Não foi apenas Washington que ficou republicano. Todo o país está a ficar republicano. E as pessoas apoiam estas ideias que são perniciosas; temos de fazer coisas, temos de nos ocupar com isto  - Paul Auster
Não foi o único. Consegue arriscar alguma explicação?
Conheço todas as explicações dadas, mas nenhuma me parece captar a essência do que se passou. Um homem que é tão repugnante, tão fora da norma do comportamento decente, tão estúpido e vulgar e negligente, tão narcisista que quebra todas as regras da vida pública americana... Todos os Presidentes, mesmo os piores, venceram eleições baseados numa ideia de esperança para o futuro. Este homem está a governar de acordo com o Armagedão. Tudo é negro, violado. A filosofia de direita da antigovernação não faz sentido. A democracia são as pessoas e o governo. Como se pode ser contra as pessoas? Parece tão racional, mas estamos a viver num país irracional. Por que é que se há-de querer tirar a assistência médica? É como dizer que estamos a querer matar pessoas. É a mesma coisa, porque vão morrer por causa disto. Às vezes chamo jihadista ao Partido Republicano. Estão empenhados em destruir. Querem fazer dinheiro e lixar toda a gente. Não queria estar tão cínico, mas estou. Estas pessoas não se preocupam com nada além da satisfação própria. Mas se olhar para a história americana pode ver que tivemos estes conflitos desde o início. Sempre me pareceu um país dividido. Por um lado, pessoas que acreditam que vivemos juntos numa sociedade e somos responsáveis uns pelos outros, e por outro pessoas que acreditam que cada indivíduo não tem de ouvir ninguém sobre nada. A América é isso: a minha liberdade e não tenho de me importar com mais ninguém.

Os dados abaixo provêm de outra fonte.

Definition result_record (c : BlackboxExecuteCmd) (summary : dict) : pyval :=
  PDict (cmd_fields c ++ [("cmd_result", PDict summary)]).

(** [metadata.setdefault("execute_cmds", []).append(record)] *)
Definition append_record (r : pyval) (m : dict) : dict + dexn :=
  match dget_def (PList []) m "execute_cmds" with
  | PList l => inl (dset m "execute_cmds" (PList (l ++ [r])))
  | _ => inr (PyExn (AttributeError "append"))
  end.

(** [_execute_blackbox_cmd], given whether the paddock has [execute_cmd] and what the call
    answers: the metadata afterwards, and the exception raised, if any. *)
Definition _execute_blackbox_cmd (can_execute : bool) (answer : pyval + dexn)
    (c : BlackboxExecuteCmd) (m : dict) : dict * option dexn :=
  if negb can_execute then (m, Some (PyExn (TypeError "does not implement execute_cmd"))) else
  match answer with
  | inr Cancelled => (m, Some Cancelled)
  | inr e =>
      match append_record (error_record c e) m with
      | inr x => (m, Some x)
      | inl m => (m, if cmd_required c then Some e else None)
      end
  | inl res =>
      match _execute_cmd_result_summary res (cmd_stdout_limit c) with
      | Raise x => (m, Some (PyExn x))
      | Ok summary =>
          match append_record (result_record c summary) m with
          | inr x => (m, Some x)
          | inl m => (m, if cmd_required c && _execute_cmd_failed summary
                         then Some (PyExn (RuntimeError "required execute_cmd failed")) else None)
          end
      end
  end.

(** The commands of one stage: [answers] are those of the calls, in order.  The second
    component lists the commands that were sent to the paddock. *)
Fixpoint execute_cmds (can_execute : bool) (answers : nat -> pyval + dexn)
    (cmds : list BlackboxExecuteCmd) (m : dict) : dict * list BlackboxExecuteCmd * option dexn :=
  match cmds with
  | [] => (m, [], None)
  | c :: rest =>
      let sent := if can_execute then [c] else [] in
      match _execute_blackbox_cmd can_execute (answers 0%nat) c m with
      | (m, Some e) => (m, sent, Some e)
      | (m, None) => let '(m, sent', e) := execute_cmds can_execute (fun k => answers (S k)) rest m in
                     (m, sent ++ sent', e)
      end
  end.

Definition execute_blackbox_cmds_for_stage (can_execute : bool) (answers : nat -> pyval + dexn)
    (sched : schedule) (stage : string) (m : dict) : dict * list BlackboxExecuteCmd * option dexn :=
  if negb (bool_decide (stage ∈ EXECUTE_CMD_STAGES))
  then (m, [], Some (PyExn (ValueError "unsupported execute_cmd stage")))
  else execute_cmds can_execute answers (dget_def [] sched stage) m.
End Commands.

(** ** Agent failures ([failures.py]) *)

Section Failures.
Context `{PyText}.

Definition AGENT_FAILED_STATES : list string := ["desynced"; "error"; "failed"].
Definition SEMANTIC_HTTP_ERROR_LABELS : list (string * string) :=
  [("backend_timeout", "backend timeout"); ("context_overflow", "context overflow");
   ("max_steps_exceeded", "max steps exceeded")].
Definition SEMANTIC_HTTP_ERRORS : list string := dkeys SEMANTIC_HTTP_ERROR_LABELS.
Definition HARVESTABLE_AGENT_ERRORS : list string := ["context_overflow"; "max_steps_exceeded"].
Definition METADATA_TEXT_LIMIT : Z := 4096.
Definition GENERATION_PREEMPTED_MARKER : string := "Dressage proxy generation_preempted".

Definition agent_response_text (payload : pyval) : string :=
  match payload with
  | PDict d =>
      match omap (fun k => match pget d k with PNone => None | v => Some v end)
                 ["response"; "content"; "message"; "text"; "output"] with
      | v :: _ => py_str v
      | [] => py_str payload
      end
  | PNone => ""
  | _ => py_str payload
  end.

Definition _agent_payload_state (payload : pyval) : option string :=
  match payload with
  | PDict d => match py_or (pget d "state") (pget d "status") with
               | PNone => None
               | v => Some (py_str v)
               end
  | _ => None
  end.

Definition failure_from_payload_state (payload : pyval) (text : string) : option BlackboxAgentFailure :=
  match _agent_payload_state payload with
  | Some st =>
      if bool_decide (lower st ∈ AGENT_FAILED_STATES)
      then Some {| af_message := "blackbox agent returned failed state " +:+ py_repr (PStr st);
                   kind := "agent_failed_state"; state := Some st; agent_response := text;
                   details := []; http_status_code := None |}
      else None
  | None => None
  end.

Definition _http_error_json (h : http_error) : dict :=
  match he_json h with Some (PDict d) => d | _ => [] end.

(** [x in SEMANTIC_HTTP_ERRORS]: a list or a dictionary cannot be hashed. *)
Definition semantic_error (v : pyval) : result (option string) :=
  match v with
  | PStr s => Ok (if bool_decide (s ∈ SEMANTIC_HTTP_ERRORS) then Some s else None)
  | PList _ | PDict _ => Raise (TypeError "unhashable type")
  | _ => Ok None
  end.

Definition failure_from_call_agent_exception (e : dexn) : result (option BlackboxAgentFailure) :=
  match e with
  | HTTPStatusError h =>
      let payload := _http_error_json h in
      let! code := semantic_error (pget payload "error") in
      Ok (match code with
          | None => None
          | Some code =>
              let details := match pget payload "details" with PDict d => d | _ => [] end in
              let message := py_or (pget payload "message") (PStr ("blackbox agent " +:+ code)) in
              Some {| af_message := "blackbox agent " +:+ dget_def code SEMANTIC_HTTP_ERROR_LABELS code
                        +:+ " (HTTP " +:+ str_of_Z (he_status h) +:+ "): " +:+ py_str message;
                      kind := code; state := py_str <$> dget details "state"; agent_response := "";
                      details := map (fun kv => (fst kv, _json_safe (snd kv))) details;
                      http_status_code := Some (he_status h) |}
          end)
  | _ => Ok None
  end.

(** [sub in s] of strings *)
Fixpoint contains (sub s : string) : bool :=
  String.prefix sub s || match s with EmptyString => false | String _ s' => contains sub s' end.

Definition expected_abort_from_call_agent_exception (e : dexn) : option string :=
  match e with
  | HTTPStatusError h =>
      let payload := _http_error_json h in
      if (he_status h =? 502)%Z && py_eqb (pget payload "error") (PStr "backend_error") &&
         negb (is_pnone (pget payload "message")) &&
         contains GENERATION_PREEMPTED_MARKER (py_str (pget payload "message"))
      then Some "generation_preempted" else None
  | _ => None
  end.

Definition _truncated_metadata_text (s : string) : string * bool :=
  if (Z.of_nat (String.length s) <=? METADATA_TEXT_LIMIT)%Z then (s, false)
  else (text_prefix METADATA_TEXT_LIMIT s, true).

(** [metadata.update(l)] *)
Definition update_all (m l : dict) : dict := fold_left (fun m kv => dset m (fst kv) (snd kv)) l m.

Definition record_agent_failure_metadata (m : dict) (f : BlackboxAgentFailure) : dict :=
  update_all m
    ([("blackbox_agent_error_kind", PStr (kind f))] ++
     match state f with Some s => [("blackbox_agent_state", PStr s)] | None => [] end ++
     match http_status_code f with
     | Some z => [("blackbox_agent_http_status_code", PInt z)] | None => [] end ++
     match details f with
     | [] => [] | d => [("blackbox_agent_error_details", _json_safe (PDict d))] end ++
     match agent_response f with
     | "" => []
     | s => [("blackbox_agent_response", PStr (fst (_truncated_metadata_text s)));
             ("blackbox_agent_response_truncated", PBool (snd (_truncated_metadata_text s)))]
     end).

Definition record_agent_early_stop_metadata (m : dict) (f : BlackboxAgentFailure) : dict :=
  update_all m [("blackbox_agent_early_stop", PBool true);
                ("blackbox_agent_early_stop_kind", PStr (kind f))].

Definition _http_status_error_metadata (e : dexn) : dict :=
  match e with
  | HTTPStatusError h =>
      [("http_status_code", PInt (he_status h))] ++
      match he_text h with
      | "" => []
      | s => [("http_response_body", PStr (fst (_truncated_metadata_text s)));
              ("http_response_body_truncated", PBool (snd (_truncated_metadata_text s)))]
      end ++
      match he_json h with Some v => [("http_response_json", _json_safe v)] | None => [] end
  | _ => []
  end.

Definition record_blackbox_abort_for_retry (m : dict) (session_id : string) (e : dexn) : dict :=
  let history := match pget m "blackbox_failure_history" with PList l => l | _ => [] end in
  let http := _http_status_error_metadata e in
  let error_text := match pget http "http_response_body" with
                    | PStr body => exc_text e +:+ "; response_body=" +:+ body
                    | _ => exc_text e
                    end in
  let entry := [("session_id", PStr session_id); ("error_type", PStr (type_name e));
                ("error", PStr error_text);
                ("retry_count", dget_def (PInt 0) m "dressage_retry_count")] ++ http in
  update_all m
    ([("blackbox_failure_history", PList (history ++ [PDict entry]));
      ("blackbox_error", PStr error_text)] ++
     map (fun kv => ("blackbox_" +:+ fst kv, snd kv)) http).
End Failures.

(** ** Facts *)

Lemma json_safe_id v : _json_safe v = v.
Proof.
  induction v as [| | | | |l IH|d IH] using pyval_ind_strong; try done; simpl; f_equal.
  - induction IH as [|x l E _ IHl]; [done|]. simpl. by rewrite E, IHl.
  - induction IH as [|[k x] d E _ IHd]; [done|]. simpl in *. by rewrite E, IHd.
Qed.

(** ** The schedule is well formed *)

Section ScheduleFacts.
Context `{PyText}.

(** What a parsed command satisfies, whatever the metadata was. *)
Record command_ok (stage : string) (c : BlackboxExecuteCmd) : Prop := {
  ok_stage : cmd_stage c = stage;
  ok_name : cmd_name c <> "" /\ strip (cmd_name c) = cmd_name c;
  ok_text : cmd_text c <> "" /\ strip (cmd_text c) = cmd_text c;
  ok_line : forall ch, ch ∈ ["010"; "013"; "000"]%char -> has_char ch (cmd_text c) = false;
  ok_timeout : forall t, cmd_timeout c = Some t -> fleb t f0 = false }.

Lemma check_ok {A} b e (k : unit -> result A) r : res_bind (raise_if b e) k = Ok r -> b = false /\ k tt = Ok r.
Proof using. by destruct b. Qed.

Lemma normalize_cmd_ok v s : normalize_execute_cmd v = Ok s ->
  s <> "" /\ strip s = s /\ forall ch, ch ∈ ["010"; "013"; "000"]%char -> has_char ch s = false.
Proof using.
  destruct v as [| | | |t| |]; try done. simpl. intros E.
  apply check_ok in E as [E1 E]. apply check_ok in E as [E2 E]. injection E as <-.
  apply String.eqb_neq in E1. split_and!; [done|apply strip_idem|].
  intros ch I. simpl in E2. rewrite !orb_false_r, !orb_false_iff in E2.
  set_unfold in I. intuition congruence.
Qed.

Lemma normalize_timeout_ok v t : normalize_execute_cmd_timeout v = Ok (Some t) -> fleb t f0 = false.
Proof using.
  unfold normalize_execute_cmd_timeout. destruct v; try done;
    (destruct (py_float _) as [u|]; [|done]; cbn [res_bind]; intros E;
     apply check_ok in E as [E1 E]; by injection E as <-).
Qed.

Lemma parse_command_ok stage v c : _parse_command stage v = Ok c -> command_ok stage c.
Proof using.
  intros E. destruct v as [| | | | | |d]; try discriminate E. unfold _parse_command in E.
  apply check_ok in E as [_ E]. apply check_ok in E as [_ E].
  destruct (pget d "name") as [| | | |name| |]; try discriminate E.
  apply check_ok in E as [N E]. apply String.eqb_neq in N.
  destruct (pget d "required") as [|r| | | | |]; try discriminate E.
  unfold build_execute_cmd_payload in E.
  destruct (normalize_execute_cmd _) as [s|] eqn:S; [|discriminate E]. cbn [res_bind] in E.
  destruct (normalize_execute_cmd_timeout _) as [t|] eqn:T; [|discriminate E].
  injection E as <-. apply normalize_cmd_ok in S as (S1 & S2 & S3).
  split; simpl; [done|split; [done|apply strip_idem]|done|done|].
  intros u ->. by apply normalize_timeout_ok in T.
Qed.

(** A schedule that parses has both stages, in order; each command of the metadata gives
    one command of its stage, whose name and text are stripped and not empty, whose text is
    a single line without NUL bytes, and whose timeout, if any, is positive. *)
Theorem parsed_schedule_ok v s : parse_blackbox_execute_cmds v = Ok s ->
  dkeys s = EXECUTE_CMD_STAGES /\
  forall stage cmds, (stage, cmds) ∈ s -> Forall (command_ok stage) cmds /\
    match v with
    | PDict d => exists l, dget_def (PList []) d stage = PList l /\ length cmds = length l
    | _ => cmds = []
    end.
Proof using.
  intros E. destruct v as [| | | | | |d]; try discriminate E.
  - injection E as <-. split; [done|]. intros stage cmds I. unfold _empty_schedule in I. simpl in I.
    set_unfold in I. naive_solver.
  - unfold parse_blackbox_execute_cmds in E. apply check_ok in E as [_ E].
    apply mapM_res_Forall2 in E. split.
    + unfold dkeys. clear -E. induction E as [|st x l l' Ex E IH]; [done|]. simpl. rewrite IH. f_equal.
      unfold parse_stage in Ex. destruct (dget_def _ _ _); try discriminate Ex.
      destruct (mapM_res _ _); [|discriminate Ex]. by injection Ex as <-.
    + intros stage cmds I. apply list_elem_of_lookup in I as [i I].
      destruct (Forall2_lookup_r _ _ _ _ _ E I) as (st & _ & Ex). unfold parse_stage in Ex.
      destruct (dget_def _ _ st) as [| | | | |l|] eqn:L; try discriminate Ex.
      destruct (mapM_res _ _) as [cs|] eqn:M; [|discriminate Ex]. injection Ex as <- <-. split.
      * apply mapM_res_Forall2 in M. clear -M.
        induction M; constructor; eauto using parse_command_ok.
      * exists l. split; [done|]. by apply mapM_res_length in M.
Qed.

(** ** What a stage leaves behind *)

(** A command was sent and answered, and the record kept of it. *)
Definition recorded (c : BlackboxExecuteCmd) (answer : pyval + dexn) (r : pyval) : Prop :=
  match answer with
  | inr e => e <> Cancelled /\ r = error_record c e
  | inl res => exists summary, _execute_cmd_result_summary res (cmd_stdout_limit c) = Ok summary /\
                               r = result_record c summary
  end.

Mas há muitos protestos nas ruas... Sim. O tremendo protesto contra Trump é espantoso. Pela sua enorme dimensão. A minha mulher e a minha filha foram a Washington e disseram-me que foi um dos grandes dias das suas vidas. A América também é um sítio fantástico, todos amamos este país, mas pode ser tão cruel e cego e estúpido e violento. O protesto é óptimo, mas tem de se acompanhado por muito trabalho no terreno. Se o Partido Democrata se quer revigorar, as pessoas têm de estar activas. Leva tempo, mas em oito anos os democratas perderam muito em todas as linhas. Há 36 governadores republicanos e apenas 14 democratas. Não foi apenas Washington que ficou republicano. Todo o país está a ficar republicano. E as pessoas apoiam estas ideias que são perniciosas; temos de fazer coisas, temos de nos ocupar com isto.
A América enlouqueceu
E o que é que um escritor pode fazer?
Neste país ninguém quer saber de intelectuais ou escritores. As únicas figuras públicas que as pessoas gostam de ouvir são os actores de cinema. Os actores de cinema são a realeza americana. Se vierem muitos actores falar de política, as pessoas prestam atenção, mas aos escritores não. Ninguém se interessa por escritores nos Estados Unidos.
O que se está a passar é muito sério. O futuro da América está em risco e a República está sob assalto: podemos perder a sociedade em que acreditamos.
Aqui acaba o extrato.